In Wicked you don't roll dice for conversation. But that doesn't have to mean you don't roll dice for social conflicts.

I think Wicked often works best when "conversation" means "not forcing." Once you have decided that you are going to do something, or make someone do something, and you no longer are interested in letting them have a choice then dice are on. If you are all like "I'm going to argue and argue and argue, but at the end if they refuse nothing painful, harmful, or shattering will happen to them" then you're in a conversation, no dice.

I'd ditto rough housing with someone but being unwilling to actually beat them until they bleed. Noogieing your kid brother doesn't count for dice rolling, unless one of you is willing to gut the other about it.

So, if you're like "Sure, words are my weapon, but if bitch doesn't bow down and do as he's told, he's going to end up broken as a human being by the end of the scene" then dice may well fit.

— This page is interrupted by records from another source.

Lemma modify_run f w : modify f w = (Ok (), f w).
Proof. reflexivity. Qed.

(** ** The scheduler *)

Lemma add_job_fresh call rd job_id w :
  scheduler w !! job_id = None →
  add_job call rd job_id w
  = (Ok (), with_scheduler (insert job_id (mkJob call rd)) w).
Proof. intros H. unfold add_job. by rewrite H. Qed.

Lemma add_job_taken call rd job_id w :
  is_Some (scheduler w !! job_id) →
  add_job call rd job_id w = (Raise ConflictingIdError, w).
Proof. intros [j H]. unfold add_job. by rewrite H. Qed.

Lemma with_scheduler_same f w :
  f (scheduler w) = scheduler w → with_scheduler f w = w.
Proof. destruct w. unfold with_scheduler. simpl. by intros ->. Qed.

(** [try: scheduler.remove_job(job_id) except: pass] deletes the id. *)
Lemma try_remove_job job_id w :
  try_except_pass (remove_job job_id) w
  = (Ok (), with_scheduler (delete job_id) w).
Proof.
  unfold try_except_pass, remove_job.
  destruct (scheduler w !! job_id) eqn:H; simpl; [done|].
  by rewrite with_scheduler_same by (by apply delete_id).
Qed.

Lemma job_id_of_inj chat_id name k1 k2 :
  job_id_of chat_id name k1 = job_id_of chat_id name k2 → k1 = k2.
Proof.
  unfold job_id_of. intros H.
  by repeat (apply (inj (String.app _)) in H).
Qed.

Lemma job_id_of_ne chat_id name k1 k2 :
  k1 ≠ k2 → job_id_of chat_id name k1 ≠ job_id_of chat_id name k2.
Proof. intros Hne H. by apply Hne, (job_id_of_inj chat_id name). Qed.

Lemma dt_sub_delta dt td r :
  dt_sub dt td = Ok r → dt_to_delta r = dt_to_delta dt - td.
Proof. unfold dt_sub. intros H. apply dt_add_delta in H. lia. Qed.

Lemma astimezone_utc_delta utcoffset dt r :
  astimezone_utc utcoffset dt = Ok r →
  dt_to_delta r = dt_to_delta dt - utcoffset dt.
Proof. unfold astimezone_utc. apply dt_sub_delta. Qed.

(** ** Arming *)

Section Arming.

Variable utcoffset : datetime → timedelta.
Hypothesis utcoffset_bound :
  ∀ dt, - 86400000000 < utcoffset dt < 86400000000.

Lemma dt_add_within dt td :
  86400000000 ≤ dt_to_delta dt + td < (_MAXORDINAL + 1) * 86400000000 →
  ∃ r, dt_add dt td = Ok r ∧ dt_to_delta r = dt_to_delta dt + td.
Proof.
  intros H. destruct (dt_add_is_Ok dt td H) as [r Hr].
  exists r. split; [done|]. by apply dt_add_delta.
Qed.

Lemma astimezone_utc_within dt :
  2 * 86400000000 ≤ dt_to_delta dt < _MAXORDINAL * 86400000000 →
  ∃ r, astimezone_utc utcoffset dt = Ok r
       ∧ dt_to_delta r = dt_to_delta dt - utcoffset dt.
Proof.
  intros H. pose proof (utcoffset_bound dt).
  unfold astimezone_utc, dt_sub.
  destruct (dt_add_within dt (- utcoffset dt)) as (r & Hr & Hd);
    [unfold _MAXORDINAL in *; lia|].
  exists r. split; [done|lia].
Qed.

(** The run dates of the five jobs exist for a next birthday between the
    years 2 and 9991. *)
Lemma run_dates_exist y m d h mi :
  _check_date_fields y m d = true →
  _check_time_fields h mi 0 0 = true →
  ¬ (m = 2 ∧ d = 29) →
  2 ≤ y ≤ 9991 →
  let next_birthday := mkdt y m d h mi 0 0 in
  ∃ reminder_3d utc_3d reminder_1d utc_1d birthday_utc congrats_time
    next_year_birthday next_year_utc annual_time,
    dt_sub next_birthday (td_days 3) = Ok reminder_3d
    ∧ astimezone_utc utcoffset reminder_3d = Ok utc_3d
    ∧ dt_sub next_birthday (td_days 1) = Ok reminder_1d
    ∧ astimezone_utc utcoffset reminder_1d = Ok utc_1d
    ∧ astimezone_utc utcoffset next_birthday = Ok birthday_utc
    ∧ dt_add birthday_utc (td_seconds 2) = Ok congrats_time
    ∧ replace_year next_birthday (year next_birthday + 1)
      = Ok next_year_birthday
    ∧ astimezone_utc utcoffset next_year_birthday = Ok next_year_utc
    ∧ dt_add next_year_utc (td_days 1) = Ok annual_time.
Proof.
  intros Hd Ht Hne Hy nb.
  pose proof (dt_to_delta_bounds _ _ _ _ _ _ _ Hd Ht) as Hnb. fold nb in Hnb.
  pose proof (check_date_fields_other_year _ (y + 1) _ _ Hd Hne ltac:(lia))
    as Hd1.
  pose proof (dt_to_delta_bounds _ _ _ _ _ _ _ Hd1 Ht) as Hny.
  pose proof (days_before_year_bounds y ltac:(lia)) as [Hy1 Hy2].
  pose proof (days_before_year_bounds (y + 1) ltac:(lia)) as [Hz1 Hz2].
  unfold dt_sub, td_days, td_seconds, _MAXORDINAL in *.
  destruct (dt_add_within nb (- (3 * 86400000000))) as (r3 & E3 & D3);
    [unfold _MAXORDINAL; lia|].
  destruct (astimezone_utc_within r3) as (u3 & F3 & _);
    [unfold _MAXORDINAL; lia|].
  destruct (dt_add_within nb (- (1 * 86400000000))) as (r1 & E1 & D1);
    [unfold _MAXORDINAL; lia|].
  destruct (astimezone_utc_within r1) as (u1 & F1 & _);
    [unfold _MAXORDINAL; lia|].
  destruct (astimezone_utc_within nb) as (bu & Fb & Db);
    [unfold _MAXORDINAL; lia|].
  pose proof (utcoffset_bound nb).
  destruct (dt_add_within bu (2 * 1000000)) as (ct & Ec & _);
    [unfold _MAXORDINAL; lia|].
  set (ny := mkdt (y + 1) m d h mi 0 0) in *.
  destruct (astimezone_utc_within ny) as (nu & Fn & Dn);
    [unfold _MAXORDINAL; lia|].
  pose proof (utcoffset_bound ny).
  destruct (dt_add_within nu (1 * 86400000000)) as (at_ & Ea & _);
    [unfold _MAXORDINAL; lia|].
  exists r3, u3, r1, u1, bu, ct, ny, nu, at_.
  repeat split; try done.
  unfold replace_year, datetime_new. simpl. by rewrite Hd1, Ht.
Qed.

Lemma db_with_scheduler f w : db (with_scheduler f w) = db w.
Proof. reflexivity. Qed.

Lemma ids_free_lookups chat_id name jobs :
  ids_free chat_id name jobs →
  jobs !! job_id_of chat_id name "3d" = None
  ∧ jobs !! job_id_of chat_id name "1d" = None
  ∧ jobs !! job_id_of chat_id name "day_notification" = None
  ∧ jobs !! job_id_of chat_id name "day_congrats" = None
  ∧ jobs !! job_id_of chat_id name "annual" = None.
Proof.
  intros H. repeat split; apply H; rewrite list_elem_of_In; simpl; tauto.
Qed.

Ltac solve_fresh :=
  cbn [scheduler with_scheduler];
  rewrite ?lookup_insert_ne by (apply job_id_of_ne; discriminate);
  assumption.

Ltac mstep :=
  first
    [ rewrite bind_run
    | rewrite lift_run
    | rewrite gets_run
    | rewrite ret_run
    | rewrite add_job_fresh by solve_fresh ];
  cbv beta iota zeta.

(** What [schedule_reminders] does for a stored subscription whose five
    identifiers are free: the jobs of the enabled flags and the annual job
    are registered, nothing else changes. *)
Lemma schedule_reminders_spec
    name birthdate_str chat_id reminder_time telegram_username w row b h mi :
  fetchone (by_name_chat name chat_id) (db w) = Some row →
  strptime birthdate_str = Ok b →
  ¬ (month b = 2 ∧ day b = 29) →
  parse_hour_minute reminder_time = Ok (h, mi) →
  0 ≤ h ≤ 23 → 0 ≤ mi ≤ 59 →
  2 ≤ year (now w) ≤ 9990 →
  ids_free chat_id name (scheduler w) →
  ∃ next_birthday reminder_3d utc_3d reminder_1d utc_1d birthday_utc
    congrats_time next_year_birthday next_year_utc annual_time,
    get_next_birthday birthdate_str reminder_time w = (Ok next_birthday, w)
    ∧ dt_sub next_birthday (td_days 3) = Ok reminder_3d
    ∧ astimezone_utc utcoffset reminder_3d = Ok utc_3d
    ∧ dt_sub next_birthday (td_days 1) = Ok reminder_1d
    ∧ astimezone_utc utcoffset reminder_1d = Ok utc_1d
    ∧ astimezone_utc utcoffset next_birthday = Ok birthday_utc
    ∧ dt_add birthday_utc (td_seconds 2) = Ok congrats_time
    ∧ replace_year next_birthday (year next_birthday + 1)
      = Ok next_year_birthday
    ∧ astimezone_utc utcoffset next_year_birthday = Ok next_year_utc
    ∧ dt_add next_year_utc (td_days 1) = Ok annual_time
    ∧ schedule_reminders utcoffset name birthdate_str chat_id reminder_time
        telegram_username w
      = (Ok (),
         with_scheduler (λ jobs,
           <[job_id_of chat_id name "annual" :=
               mkJob (call_schedule_reminders name birthdate_str chat_id
                        reminder_time telegram_username) annual_time]>
           (add_if (truthy (c_remind_day row))
              (job_id_of chat_id name "day_congrats")
              (mkJob (call_send_congrats_message chat_id name birthdate_str
                        (c_description row)) congrats_time)
           (add_if (truthy (c_remind_day row))
              (job_id_of chat_id name "day_notification")
              (mkJob (call_send_birthday_notification chat_id name
                        telegram_username) birthday_utc)
           (add_if (truthy (c_remind_1_day row))
              (job_id_of chat_id name "1d")
              (mkJob (call_send_reminder chat_id
                        ("⏰ Напоминание: Завтра у " +:+ name
                         +:+ " день рождения!")) utc_1d)
           (add_if (truthy (c_remind_3_days row))
              (job_id_of chat_id name "3d")
              (mkJob (call_send_reminder chat_id
                        ("⏰ Напоминание: Через 3 дня у " +:+ name
                         +:+ " день рождения!")) utc_3d)
              jobs))))) w).
Proof.
  intros Hrow Hb Hne Ht Hh Hmi Hy Hfree.
  destruct (ids_free_lookups _ _ _ Hfree) as (I3 & I1 & In_ & Ic & Ia).
  destruct (get_next_birthday_Ok _ _ w _ _ _ Hb Hne Ht Hh Hmi ltac:(lia))
    as (y & Hnb & Hyy & Hd).
  assert (_check_time_fields h mi 0 0 = true) as Htime.
  { unfold _check_time_fields. repeat (apply andb_true_iff; split); lia. }
  destruct (run_dates_exist y (month b) (day b) h mi Hd Htime Hne ltac:(lia))
    as (r3 & u3 & r1 & u1 & bu & ct & ny & nu & at_
        & E3 & F3 & E1 & F1 & Fb & Ec & En & Fn & Ea).
  exists (mkdt y (month b) (day b) h mi 0 0), r3, u3, r1, u1, bu, ct, ny, nu,
    at_.
  do 10 (split; [done|]).
  unfold schedule_reminders.
  rewrite bind_run, gets_run. cbv beta iota zeta. rewrite Hrow.
  rewrite bind_run, Hnb. cbv beta iota zeta.
  destruct (truthy (c_remind_3_days row)), (truthy (c_remind_1_day row)),
    (truthy (c_remind_day row));
    repeat (first [ mstep
                  | rewrite E3 | rewrite F3 | rewrite E1 | rewrite F1
                  | rewrite Fb | rewrite Ec | rewrite En | rewrite Fn
                  | rewrite Ea | rewrite db_with_scheduler | rewrite Hrow ];
            cbv beta iota zeta);
    reflexivity.
Qed.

Cause really, its all about having dice only when the things being done are going to fit the consequences. If what you're doing can't result in the person being injured or exhausted, then what you're doing doesn't make mechanical sense as a place to be rolling dice. If you can't think how the person refusing to do what you want, or failing to stop you, won't result in them bleeding or unconscious or weeping out of control then you shouldn't be rolling dice just because what the system outcome will be won't make sense. But if you can see how that would happen, and are at the point where they are either going to do what you want or get that stick... then roll away.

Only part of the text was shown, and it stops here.